Commercial agriculture drives over 70% of forest destruction in tropical and sub-tropical countries. Commodities most strongly linked to deforestation include palm oil, soy, timber, pulp, and cattle. This is often due to illegal logging and changes in land use.
A growing number of retailers, manufacturers, processors and traders in the food, fuel, and fibre sectors are making public commitments to establish deforestation-free supply chains. The rise of net-zero emissions commitments may provide the strongest impetus yet to eliminate deforestation from commodity production, sourcing, and financing. Such commitments doubled in 2020 alone and have now collectively been issued by companies with combined revenue of more than half the US’s annual GDP.
To tackle agricultural emissions, UK supermarket Tesco has recognized the need to follow its supply chain upstream – to origins in Brazil, Indonesia, and elsewhere – and institute a strong no-deforestation and no-conversion strategy.

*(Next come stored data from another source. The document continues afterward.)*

(** The tag names this version and build. *)
Definition tagIs (tag v : string) (b : Z) : Prop :=
  exists s, matchVersionBuild tag = Some (v, s) /\ Atoi s = Some b.
End tags.

(** ** Lemmas on the matchers *)

Lemma span_stop f a c r : str_all f a = true -> f c = false ->
  span f (a +:+ String c r) = (a, String c r).
Proof.
  intros Ha Hc. induction a as [|d a IH]; [by rewrite str_app_nil; cbn; rewrite Hc|].
  cbn in Ha. apply andb_true_iff in Ha as [Hd Ha]. rewrite str_app_cons. cbn.
  by rewrite Hd, IH.
Qed.

Lemma span_all f a : str_all f a = true -> span f a = (a, EmptyString).
Proof.
  induction a as [|c a IH]; simpl; [done|].
  intros [Hc Ha]%andb_true_iff. by rewrite Hc, IH.
Qed.

Lemma span_spec f s a r : span f s = (a, r) -> str_all f a = true /\ s = a +:+ r.
Proof.
  revert a r; induction s as [|c s IH]; intros a r; cbn; [by intros [= <- <-]|].
  destruct (f c) eqn:Hc; [|by intros [= <- <-]].
  destruct (span f s) as [a' r'] eqn:E. intros [= <- <-].
  destruct (IH _ _ eq_refl) as [Ha ->]. cbn. by rewrite Hc, Ha.
Qed.

Lemma isDigit_other c : isDigit c = true ->
  notNewline c = true /\ Ascii.eqb c "/"%char = false /\ Ascii.eqb c "-"%char = false /\
  isDigitOrDot c = true.
Proof. destruct c as [[] [] [] [] [] [] [] []]; vm_compute; done. Qed.

Lemma isDigitOrDot_other c : isDigitOrDot c = true ->
  notNewline c = true /\ Ascii.eqb c "/"%char = false /\ isDigitOrDot "-"%char = false.
Proof. destruct c as [[] [] [] [] [] [] [] []]; vm_compute; done. Qed.

Definition noSlash (c : ascii) : bool := negb (Ascii.eqb c "/"%char).

Lemma afterSlash_none s : str_all noSlash s = true -> afterSlash s = None.
Proof.
  induction s as [|c s IH]; simpl; [done|].
  intros [Hc Hs]%andb_true_iff. rewrite IH by done. unfold noSlash in Hc.
  apply negb_true_iff in Hc. rewrite Hc. by destruct (Ascii.eqb c newline).
Qed.

Lemma tagFor_chars (f : ascii -> bool) v b :
  (forall c, isDigitOrDot c = true -> f c = true) -> f "-"%char = true ->
  str_all isDigitOrDot v = true -> 0 <= b -> str_all f (tagFor v b) = true.
Proof.
  intros Hf Hd Hv Hb. unfold tagFor. rewrite !str_all_app.
  rewrite (str_all_mono _ _ _ Hf Hv). cbn [str_all]. rewrite Hd.
  destruct (pretty_digits b Hb) as [Hp _].
  apply (str_all_mono _ isDigitOrDot) in Hp; [|intros c Hc; by apply isDigit_other in Hc as (_ & _ & _ & ?)].
  by rewrite (str_all_mono _ _ _ Hf Hp).
Qed.

Lemma matchTag_tagFor v b :
  nonempty v = true -> str_all isDigitOrDot v = true -> 0 <= b ->
  matchTag (tagFor v b) = Some (v, pretty b).
Proof.
  intros Hne Hv Hb. unfold matchTag, tagFor.
  change ("-" +:+ pretty b) with (String "-"%char (pretty b)).
  rewrite span_stop by done.
  destruct (pretty_digits b Hb) as [Hp Hn]. rewrite (span_all _ _ Hp).
  by rewrite Hne, Hn.
Qed.

Lemma imageTag_imageFor v b :
  str_all isDigitOrDot v = true -> 0 <= b -> imageTag (imageFor v b) = Some (tagFor v b).
Proof.
  intros Hv Hb.
  assert (Hs : str_all noSlash (tagFor v b) = true).
  { apply tagFor_chars; try done. intros c Hc. apply isDigitOrDot_other in Hc as (_ & Hc & _).
    unfold noSlash. by rewrite Hc. }
  assert (Hl : str_all notNewline (tagFor v b) = true).
  { apply tagFor_chars; try done. intros c Hc. by apply isDigitOrDot_other in Hc as (? & _). }
  assert (Hne : nonempty (tagFor v b) = true).
  { unfold nonempty, tagFor. by destruct v. }
  pose proof (afterSlash_none _ Hs) as Ha.
  unfold imageFor, repository.
  cbv [String.append]. cbn [String.append].
  generalize dependent (tagFor v b). intros t Hs Hl Hne Ha.
  assert (Hp : papermcTag (("lexfrei/papermc" +:+ ":") +:+ t) = Some t).
  { unfold papermcTag, repository. unfold HasPrefix. rewrite str_take_app, String.eqb_refl.
    rewrite str_drop_app, (span_all _ _ Hl). cbn [fst]. by rewrite Hne. }
  rewrite str_app_assoc in Hp.
  rewrite !str_app_cons, !str_app_nil in *. cbn. rewrite Ha. cbn in Hp. rewrite Hp. done.
Qed.

Lemma matchVersionBuild_shape tag v s :
  matchVersionBuild tag = Some (v, s) -> v <> "" /\ v <> Latest.
Proof.
  unfold matchVersionBuild, digitsThen. intros H.
  destruct (span isDigit tag) as [a r1] eqn:E1. destruct r1 as [|c r1]; [done|].
  destruct (nonempty a && Ascii.eqb "."%char c) eqn:Ha; [|done].
  apply andb_true_iff in Ha as [Ha _]. apply span_spec in E1 as [Hd _].
  destruct a as [|c0 a]; [done|]. cbn in Hd. apply andb_true_iff in Hd as [Hd _].
  repeat match type of H with
  | context [match ?x with _ => _ end] =>
      lazymatch x with context [match _ with _ => _ end] => fail | _ => destruct x; try discriminate H end
  end.
  injection H as <- _. rewrite str_app_cons. split; [done|]. unfold Latest.
  intros Heq. injection Heq as -> _. discriminate Hd.
Qed.

Section latest.
Context {SV : Semver} {SL : SemverLaws}.

Lemma Compare_parsed v w a b :
  v <> Latest -> w <> Latest -> NewVersion v = Ok a -> NewVersion w = Ok b ->
  Compare v w = Ok (cmpInt (VCompare a b)).
Proof.
  intros Hv Hw Ha Hb. unfold Compare.
  rewrite (proj2 (String.eqb_neq _ _) Hv), (proj2 (String.eqb_neq _ _) Hw). cbn [orb].
  by rewrite Ha, Hb.
Qed.

(** The version-build pair [(w, c)] is at most [(v, b)]. *)
Definition atMost (w : string) (c : Z) (v : string) (b : Z) : Prop :=
  exists x y, NewVersion w = Ok x /\ NewVersion v = Ok y /\
    (VCompare x y = Lt \/ (VCompare x y = Eq /\ c <= b)).

(** [(v, b)] is the maximum of the tags [l], its version and build both from
    tags. *)
Definition best (l : list string) (v : string) (b : Z) : Prop :=
  v <> Latest /\
  (exists tag c, tag ∈ l /\ tagIs tag v c) /\
  (exists tag w x y, tag ∈ l /\ tagIs tag w b /\
     NewVersion w = Ok x /\ NewVersion v = Ok y /\ VCompare x y = Eq) /\
  (forall tag w c, tag ∈ l -> tagIs tag w c -> atMost w c v b).

(** The accumulator after the tags [l]. *)
Definition latestInv (l : list string) (acc : string * Z) : Prop :=
  if (acc.1 =? "")%string then forall tag v b, tag ∈ l -> ~ tagIs tag v b
  else best l acc.1 acc.2.

Lemma VCompare_refl v : VCompare v v = Eq.
Proof. pose proof (VCompare_antisym v v) as H. by destruct (VCompare v v). Qed.

(** A strictly higher pair bounds everything the old maximum bounded. *)
Lemma atMost_gt u d v b w c x y :
  atMost u d v b -> NewVersion w = Ok x -> NewVersion v = Ok y -> VCompare x y = Gt ->
  atMost u d w c.
Proof.
  intros (p & q & Hp & Hq & Hc) Hx Hy Hgt. assert (q = y) as -> by congruence.
  exists p, x. split_and!; try done. left.
  destruct (VCompare p x) eqn:E; [| done |]; exfalso.
  - assert (Hxy : vle x y); [|by apply Hxy].
    apply vle_trans with p; unfold vle; [rewrite (VCompare_antisym p x); by rewrite E|].
    by destruct Hc as [->|[-> _]].
  - assert (Hxy : vle x y); [|by apply Hxy].
    apply vle_trans with p; unfold vle; [rewrite (VCompare_antisym p x); by rewrite E|].
    by destruct Hc as [->|[-> _]].
Qed.

Lemma atMost_build u d v b b' : atMost u d v b -> b <= b' -> atMost u d v b'.
Proof.
  intros (p & q & Hp & Hq & Hc) Hb. exists p, q. split_and!; try done.
  destruct Hc as [?|[? ?]]; [by left | right; split; [done | lia]].
Qed.

Lemma tagIs_fun tag v b w c : tagIs tag v b -> tagIs tag w c -> v = w /\ b = c.
Proof. intros (s & H1 & H2) (t & H3 & H4). naive_solver congruence. Qed.

Lemma best_keep l v b tag :
  best l v b -> (forall w c, tagIs tag w c -> atMost w c v b) -> best (l ++ [tag]) v b.
Proof.
  intros (Hl & (t1 & c1 & H1 & ?) & (t2 & w & x & y & H2 & ?) & Hmax) Hnew.
  split_and!; [done | | |].
  - exists t1, c1. split; [apply elem_of_app; by left | done].
  - exists t2, w, x, y. split; [apply elem_of_app; by left | done].
  - intros t u c [Ht | ->%list_elem_of_singleton]%elem_of_app Hu; [by eapply Hmax | by apply Hnew].
Qed.

Lemma atMost_refl v b x : NewVersion v = Ok x -> atMost v b v b.
Proof.
  intros Hx. exists x, x. rewrite VCompare_refl. split_and!; try done. right. split; [done | lia].
Qed.

Lemma best_new l v b x tag :
  tagIs tag v b -> v <> Latest -> NewVersion v = Ok x ->
  (forall t w c, t ∈ l -> tagIs t w c -> atMost w c v b) -> best (l ++ [tag]) v b.
Proof.
  intros Ht Hl Hx Hmax. split_and!; [done | | |].
  - exists tag, b. split; [apply elem_of_app; right; by left | done].
  - exists tag, v, x, x. rewrite VCompare_refl.
    split; [apply elem_of_app; right; by left | done].
  - intros t w c [H | ->%list_elem_of_singleton]%elem_of_app Hw; [by eapply Hmax|].
    destruct (tagIs_fun _ _ _ _ _ Ht Hw) as [<- <-]. by eapply atMost_refl.
Qed.

Lemma best_build l v b w c x y tag :
  best l v b -> tagIs tag w c -> NewVersion w = Ok x -> NewVersion v = Ok y ->
  VCompare x y = Eq -> b < c -> best (l ++ [tag]) v c.
Proof.
  intros (Hl & (t1 & c1 & H1 & ?) & _ & Hmax) Ht Hx Hy He Hb. split_and!; [done | | |].
  - exists t1, c1. split; [apply elem_of_app; by left | done].
  - exists tag, w, x, y. split; [apply elem_of_app; right; by left | done].
  - intros t u d [H' | ->%list_elem_of_singleton]%elem_of_app Hu.
    + apply atMost_build with b; [by eapply Hmax | lia].
    + destruct (tagIs_fun _ _ _ _ _ Ht Hu) as [<- <-]. exists x, y.
      split_and!; try done. right. split; [done | lia].
Qed.
(* ===== verification/Resolve.v ===== *)
(** * Version resolution of the PaperMCServer controller

    [internal/controller/papermcserver_controller.go]: which Paper version and
    build a server is to run ([resolveDesiredPaperVersion] and its four
    strategies, with the downgrade and compatibility gates), which update is
    available, which version of each plugin fits the server, and the status
    fields they set.  Functions that mutate [server *PaperMCServer] take the
    server and return it with their result.  The second half states what they
    guarantee: the gates that every strategy passes through, the evidence for the
    image that is chosen, the fallback, the per-server plugin versions (against
    the solver's interface only) and the plugin status list. *)

From S2P Require Import Prelude GoBase Semver VersionPkg Api Objects Plugins Solver Conditions.
From S2P Require Import Effects K8s Selector Images.

Open Scope Z_scope.

Definition conditionTypeStatefulSetReady : string := "StatefulSetReady".
Definition conditionTypeUpdateAvailable : string := "UpdateAvailable".
Definition conditionTypeUpdateBlocked : string := "UpdateBlocked".
Definition conditionTypeSolverRunning : string := "SolverRunning".

(** ** Conditions and the blocked flag *)

Section conditions.
Context {MC : MetaConditions}.

Definition setCondition (server : PaperMCServer) (conditionType status reason message : string)
  : prog PaperMCServer :=
  now <- ask RNow ;;
  let condition := MkCondition conditionType status reason message now
                     (Generation (srvMeta server)) in
  Ret (updStatus (fun st => st <| stConditions := SetStatusCondition now (stConditions st) condition |>)
         server).

Definition setUpdateBlocked (server : PaperMCServer) (reason : string)
    (blockedBy : option BlockedByInfo) : prog PaperMCServer :=
  let server := updStatus (fun st => st <| stUpdateBlocked :=
                  Some (MkUpdateBlockedStatus true reason blockedBy) |>) server in
  setCondition server conditionTypeUpdateBlocked ConditionTrue "UpdateBlocked" reason.

Definition clearUpdateBlocked (server : PaperMCServer) : prog PaperMCServer :=
  let server := updStatus (fun st => st <| stUpdateBlocked := None |>) server in
  setCondition server conditionTypeUpdateBlocked ConditionFalse "UpdateUnblocked"
    "No compatibility issues preventing update".
End conditions.

(** ** Compatibility of plugins with a candidate Paper version *)

Definition isPluginCompatibleWithPaper (plugin : Plugin) (candidateVersion : string) : bool :=
  let byVersions := existsb (fun ver => ContainsVersion (viMinecraftVersions ver) candidateVersion)
                      (pgAvailableVersions (plgStatus plugin)) in
  match psCompatibilityOverride (plgSpec plugin) with
  | Some ov =>
      if coEnabled ov then
        if (0 <? length (coMinecraftVersions ov))%nat
        then ContainsVersion (coMinecraftVersions ov) candidateVersion
        else true
      else byVersions
  | None => byVersions
  end.

Definition overrideEnabled (plugin : Plugin) : bool :=
  match psCompatibilityOverride (plgSpec plugin) with Some ov => coEnabled ov | None => false end.

(** (compatible, blockingPlugin, blockReason) *)
Fixpoint checkPluginCompatibility (candidateVersion : string) (matchedPlugins : list Plugin)
  : bool * string * string :=
  match matchedPlugins with
  | [] => (true, "", "")
  | plugin :: rest =>
      if (length (pgAvailableVersions (plgStatus plugin)) =? 0)%nat && negb (overrideEnabled plugin)
      then checkPluginCompatibility candidateVersion rest
      else if negb (isPluginCompatibleWithPaper plugin candidateVersion)
      then (false, plgName plugin,
            "Plugin '" +:+ plgName plugin +:+ "' is incompatible with Paper " +:+ candidateVersion)
      else checkPluginCompatibility candidateVersion rest
  end.

(** The details of the first plugin of that name. *)
Fixpoint blockedByOf (blockingPlugin : string) (matchedPlugins : list Plugin) : option BlockedByInfo :=
  match matchedPlugins with
  | [] => None
  | plugin :: rest =>
      if (plgName plugin =? blockingPlugin)%string then
        let pluginVersion := match pgAvailableVersions (plgStatus plugin) with
                             | v :: _ => viVersion v | [] => "unknown" end in
        Some (MkBlockedByInfo blockingPlugin pluginVersion [])
      else blockedByOf blockingPlugin rest
  end.

(** ** Gates *)

Section gates.
Context {SV : Semver} {MC : MetaConditions}.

For instance, the difference between conversion-free sourcing and conversion-intensive sourcing for Tesco’s 500,000-ton annual soy purchases (primarily for animal feed) could be more than 100,000 tons of CO2-equivalent per year, which is equivalent to roughly 20% of the company’s agriculture supply chain emissions.
Companies also need to be aware of the potential for reputational damage. Recently some of the UK’s best-known brands such as Cadbury’s Chocolate, Anchor Butter, and Cathedral City Cheddar have been linked to the destruction of Brazilian forest through soya – a protein-rich cattle feed supplement.